*WHAT IS EXPECTED*: Copy out the lines of the records below, and only those lines, from the one with "writing task and" through the one with "was if none", exactly as they appear.

*RAW DATA*:
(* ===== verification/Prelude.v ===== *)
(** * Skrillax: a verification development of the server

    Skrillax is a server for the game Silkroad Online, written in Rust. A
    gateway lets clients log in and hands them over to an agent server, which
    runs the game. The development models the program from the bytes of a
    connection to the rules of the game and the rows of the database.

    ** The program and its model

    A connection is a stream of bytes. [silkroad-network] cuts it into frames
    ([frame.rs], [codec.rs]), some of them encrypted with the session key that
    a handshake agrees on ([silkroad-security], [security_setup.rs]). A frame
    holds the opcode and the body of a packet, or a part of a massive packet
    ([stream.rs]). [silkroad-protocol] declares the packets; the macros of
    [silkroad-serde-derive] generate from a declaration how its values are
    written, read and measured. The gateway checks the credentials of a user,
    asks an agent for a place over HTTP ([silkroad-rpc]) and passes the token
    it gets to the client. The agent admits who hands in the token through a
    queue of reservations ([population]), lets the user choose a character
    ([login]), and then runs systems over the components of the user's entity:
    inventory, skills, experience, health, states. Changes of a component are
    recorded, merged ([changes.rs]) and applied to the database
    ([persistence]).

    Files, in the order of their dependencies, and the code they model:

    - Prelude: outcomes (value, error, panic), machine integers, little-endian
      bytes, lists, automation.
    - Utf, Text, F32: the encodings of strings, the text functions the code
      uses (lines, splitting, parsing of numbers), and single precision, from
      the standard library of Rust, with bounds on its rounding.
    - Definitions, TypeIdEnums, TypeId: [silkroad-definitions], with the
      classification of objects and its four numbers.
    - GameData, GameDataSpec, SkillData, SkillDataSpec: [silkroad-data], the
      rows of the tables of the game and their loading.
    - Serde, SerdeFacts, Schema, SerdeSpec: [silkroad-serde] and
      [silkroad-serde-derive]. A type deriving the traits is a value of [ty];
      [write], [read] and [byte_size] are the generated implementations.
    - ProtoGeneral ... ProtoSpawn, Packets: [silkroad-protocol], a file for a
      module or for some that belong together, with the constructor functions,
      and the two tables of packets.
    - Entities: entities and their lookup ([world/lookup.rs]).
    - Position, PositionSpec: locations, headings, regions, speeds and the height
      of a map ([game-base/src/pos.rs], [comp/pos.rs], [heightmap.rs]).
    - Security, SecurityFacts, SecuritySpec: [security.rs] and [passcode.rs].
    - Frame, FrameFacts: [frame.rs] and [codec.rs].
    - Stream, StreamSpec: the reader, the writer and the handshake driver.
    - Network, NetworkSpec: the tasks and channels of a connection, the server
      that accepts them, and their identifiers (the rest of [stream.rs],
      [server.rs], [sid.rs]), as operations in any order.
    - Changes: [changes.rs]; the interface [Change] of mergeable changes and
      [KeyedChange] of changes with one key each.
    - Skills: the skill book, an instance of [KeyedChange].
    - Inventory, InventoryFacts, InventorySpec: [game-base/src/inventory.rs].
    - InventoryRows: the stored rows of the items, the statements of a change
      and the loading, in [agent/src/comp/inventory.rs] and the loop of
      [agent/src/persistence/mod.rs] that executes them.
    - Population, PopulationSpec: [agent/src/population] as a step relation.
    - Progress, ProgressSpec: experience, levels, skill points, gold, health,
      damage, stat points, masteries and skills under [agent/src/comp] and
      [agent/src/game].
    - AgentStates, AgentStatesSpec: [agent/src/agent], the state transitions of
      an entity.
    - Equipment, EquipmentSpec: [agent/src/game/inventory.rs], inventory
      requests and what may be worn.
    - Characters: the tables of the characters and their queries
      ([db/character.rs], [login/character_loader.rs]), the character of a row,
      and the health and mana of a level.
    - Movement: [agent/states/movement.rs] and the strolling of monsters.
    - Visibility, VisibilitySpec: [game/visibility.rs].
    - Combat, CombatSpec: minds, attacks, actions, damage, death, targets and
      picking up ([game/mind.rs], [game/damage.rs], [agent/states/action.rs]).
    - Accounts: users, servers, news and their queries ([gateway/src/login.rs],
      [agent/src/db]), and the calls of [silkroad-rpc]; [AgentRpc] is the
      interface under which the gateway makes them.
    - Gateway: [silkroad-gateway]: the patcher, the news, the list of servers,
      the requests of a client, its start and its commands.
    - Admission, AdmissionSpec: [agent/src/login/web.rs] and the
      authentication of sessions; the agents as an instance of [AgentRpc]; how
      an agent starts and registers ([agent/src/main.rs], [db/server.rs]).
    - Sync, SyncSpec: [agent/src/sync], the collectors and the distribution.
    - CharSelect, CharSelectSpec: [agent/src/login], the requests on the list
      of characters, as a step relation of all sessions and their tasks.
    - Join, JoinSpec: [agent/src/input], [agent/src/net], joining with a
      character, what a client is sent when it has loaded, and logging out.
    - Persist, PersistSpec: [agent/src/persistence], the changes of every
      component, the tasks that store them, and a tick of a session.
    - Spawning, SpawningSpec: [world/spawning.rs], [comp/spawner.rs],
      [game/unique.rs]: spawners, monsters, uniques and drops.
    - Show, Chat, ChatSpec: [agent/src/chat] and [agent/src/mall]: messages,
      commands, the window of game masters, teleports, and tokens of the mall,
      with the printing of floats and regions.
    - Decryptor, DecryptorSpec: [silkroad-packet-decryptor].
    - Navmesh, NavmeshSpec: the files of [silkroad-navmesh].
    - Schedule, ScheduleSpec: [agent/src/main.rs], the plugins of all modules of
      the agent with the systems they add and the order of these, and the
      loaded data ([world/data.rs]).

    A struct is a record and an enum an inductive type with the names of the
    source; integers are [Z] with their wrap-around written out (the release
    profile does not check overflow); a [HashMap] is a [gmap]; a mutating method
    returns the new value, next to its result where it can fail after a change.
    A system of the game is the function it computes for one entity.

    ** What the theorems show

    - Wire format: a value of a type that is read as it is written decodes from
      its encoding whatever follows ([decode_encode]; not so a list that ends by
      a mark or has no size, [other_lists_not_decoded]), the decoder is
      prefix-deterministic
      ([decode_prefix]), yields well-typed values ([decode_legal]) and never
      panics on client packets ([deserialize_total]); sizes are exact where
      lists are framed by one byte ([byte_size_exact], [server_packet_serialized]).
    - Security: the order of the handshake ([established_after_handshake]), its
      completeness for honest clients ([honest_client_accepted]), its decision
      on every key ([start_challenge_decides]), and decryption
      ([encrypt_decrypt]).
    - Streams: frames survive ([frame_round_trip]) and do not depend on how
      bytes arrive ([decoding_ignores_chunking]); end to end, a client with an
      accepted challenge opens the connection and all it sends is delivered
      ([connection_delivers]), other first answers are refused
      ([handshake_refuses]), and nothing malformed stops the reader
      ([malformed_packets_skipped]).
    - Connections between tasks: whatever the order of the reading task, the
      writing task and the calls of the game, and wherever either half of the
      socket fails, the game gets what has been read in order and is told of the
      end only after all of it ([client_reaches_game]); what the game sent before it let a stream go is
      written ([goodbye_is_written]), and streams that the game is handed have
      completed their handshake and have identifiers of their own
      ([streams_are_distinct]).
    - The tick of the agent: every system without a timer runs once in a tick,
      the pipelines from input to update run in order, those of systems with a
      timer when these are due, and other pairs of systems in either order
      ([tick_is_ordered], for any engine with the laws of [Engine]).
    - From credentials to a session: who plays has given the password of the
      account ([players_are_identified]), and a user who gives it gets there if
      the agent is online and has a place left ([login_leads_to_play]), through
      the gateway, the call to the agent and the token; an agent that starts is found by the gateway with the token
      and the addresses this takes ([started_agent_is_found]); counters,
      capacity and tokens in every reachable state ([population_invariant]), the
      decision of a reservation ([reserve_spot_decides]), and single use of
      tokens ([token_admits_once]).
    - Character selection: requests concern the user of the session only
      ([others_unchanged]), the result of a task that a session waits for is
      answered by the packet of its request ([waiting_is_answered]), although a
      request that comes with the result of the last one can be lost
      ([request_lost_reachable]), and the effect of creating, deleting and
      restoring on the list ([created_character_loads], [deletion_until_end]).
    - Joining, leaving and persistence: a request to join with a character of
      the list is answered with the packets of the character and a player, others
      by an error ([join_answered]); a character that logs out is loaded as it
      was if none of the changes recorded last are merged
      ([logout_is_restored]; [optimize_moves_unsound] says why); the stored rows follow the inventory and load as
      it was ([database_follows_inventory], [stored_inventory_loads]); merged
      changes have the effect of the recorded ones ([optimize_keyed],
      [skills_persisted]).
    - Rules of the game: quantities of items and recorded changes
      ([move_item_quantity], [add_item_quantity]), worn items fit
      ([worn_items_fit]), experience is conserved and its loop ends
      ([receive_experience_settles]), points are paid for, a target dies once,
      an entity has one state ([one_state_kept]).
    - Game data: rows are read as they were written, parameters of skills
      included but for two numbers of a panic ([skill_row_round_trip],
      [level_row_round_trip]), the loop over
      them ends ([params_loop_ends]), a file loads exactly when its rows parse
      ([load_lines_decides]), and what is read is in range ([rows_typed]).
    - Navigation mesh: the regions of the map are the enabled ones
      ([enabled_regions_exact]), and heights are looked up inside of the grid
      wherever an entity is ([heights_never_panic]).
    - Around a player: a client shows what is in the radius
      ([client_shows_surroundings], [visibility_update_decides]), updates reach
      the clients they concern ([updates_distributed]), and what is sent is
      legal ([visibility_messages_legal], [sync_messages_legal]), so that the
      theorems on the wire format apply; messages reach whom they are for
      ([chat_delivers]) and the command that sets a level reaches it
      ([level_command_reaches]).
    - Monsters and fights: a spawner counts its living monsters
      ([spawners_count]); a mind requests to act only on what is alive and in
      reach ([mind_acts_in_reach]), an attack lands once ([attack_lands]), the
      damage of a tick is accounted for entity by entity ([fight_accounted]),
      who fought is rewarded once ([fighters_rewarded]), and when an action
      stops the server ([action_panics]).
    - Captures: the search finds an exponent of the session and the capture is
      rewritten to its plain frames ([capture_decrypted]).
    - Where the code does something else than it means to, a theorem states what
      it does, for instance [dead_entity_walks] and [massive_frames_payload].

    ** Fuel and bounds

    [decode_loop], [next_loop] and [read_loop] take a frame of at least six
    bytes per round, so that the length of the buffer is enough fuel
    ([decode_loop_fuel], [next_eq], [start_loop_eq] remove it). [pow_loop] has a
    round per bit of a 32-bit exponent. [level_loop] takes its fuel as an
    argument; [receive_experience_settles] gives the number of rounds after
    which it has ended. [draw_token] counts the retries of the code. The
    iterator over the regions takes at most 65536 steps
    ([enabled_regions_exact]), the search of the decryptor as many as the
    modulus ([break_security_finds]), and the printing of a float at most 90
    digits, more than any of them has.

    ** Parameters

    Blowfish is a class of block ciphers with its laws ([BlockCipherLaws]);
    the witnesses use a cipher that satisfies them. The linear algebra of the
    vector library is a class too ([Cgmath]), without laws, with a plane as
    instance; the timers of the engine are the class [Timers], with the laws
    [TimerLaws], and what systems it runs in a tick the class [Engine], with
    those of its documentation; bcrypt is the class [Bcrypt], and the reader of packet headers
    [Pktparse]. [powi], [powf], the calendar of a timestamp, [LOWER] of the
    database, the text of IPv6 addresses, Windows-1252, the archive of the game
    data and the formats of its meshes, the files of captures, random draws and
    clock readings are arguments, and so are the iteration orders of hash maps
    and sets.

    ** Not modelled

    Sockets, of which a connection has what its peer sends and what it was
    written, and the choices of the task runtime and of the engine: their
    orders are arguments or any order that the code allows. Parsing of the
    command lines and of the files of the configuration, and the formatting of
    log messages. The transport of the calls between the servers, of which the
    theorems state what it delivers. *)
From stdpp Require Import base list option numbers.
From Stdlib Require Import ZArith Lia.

*WRITTEN REPLY*:
      writing task and the calls of the game, and wherever either half of the
      socket fails, the game gets what has been read in order and is told of the
      end only after all of it ([client_reaches_game]); what the game sent before it let a stream go is
      written ([goodbye_is_written]), and streams that the game is handed have
      completed their handshake and have identifiers of their own
      ([streams_are_distinct]).
    - The tick of the agent: every system without a timer runs once in a tick,
      the pipelines from input to update run in order, those of systems with a
      timer when these are due, and other pairs of systems in either order
      ([tick_is_ordered], for any engine with the laws of [Engine]).
    - From credentials to a session: who plays has given the password of the
      account ([players_are_identified]), and a user who gives it gets there if
      the agent is online and has a place left ([login_leads_to_play]), through
      the gateway, the call to the agent and the token; an agent that starts is found by the gateway with the token
      and the addresses this takes ([started_agent_is_found]); counters,
      capacity and tokens in every reachable state ([population_invariant]), the
      decision of a reservation ([reserve_spot_decides]), and single use of
      tokens ([token_admits_once]).
    - Character selection: requests concern the user of the session only
      ([others_unchanged]), the result of a task that a session waits for is
      answered by the packet of its request ([waiting_is_answered]), although a
      request that comes with the result of the last one can be lost
      ([request_lost_reachable]), and the effect of creating, deleting and
      restoring on the list ([created_character_loads], [deletion_until_end]).
    - Joining, leaving and persistence: a request to join with a character of
      the list is answered with the packets of the character and a player, others
      by an error ([join_answered]); a character that logs out is loaded as it
      was if none of the changes recorded last are merged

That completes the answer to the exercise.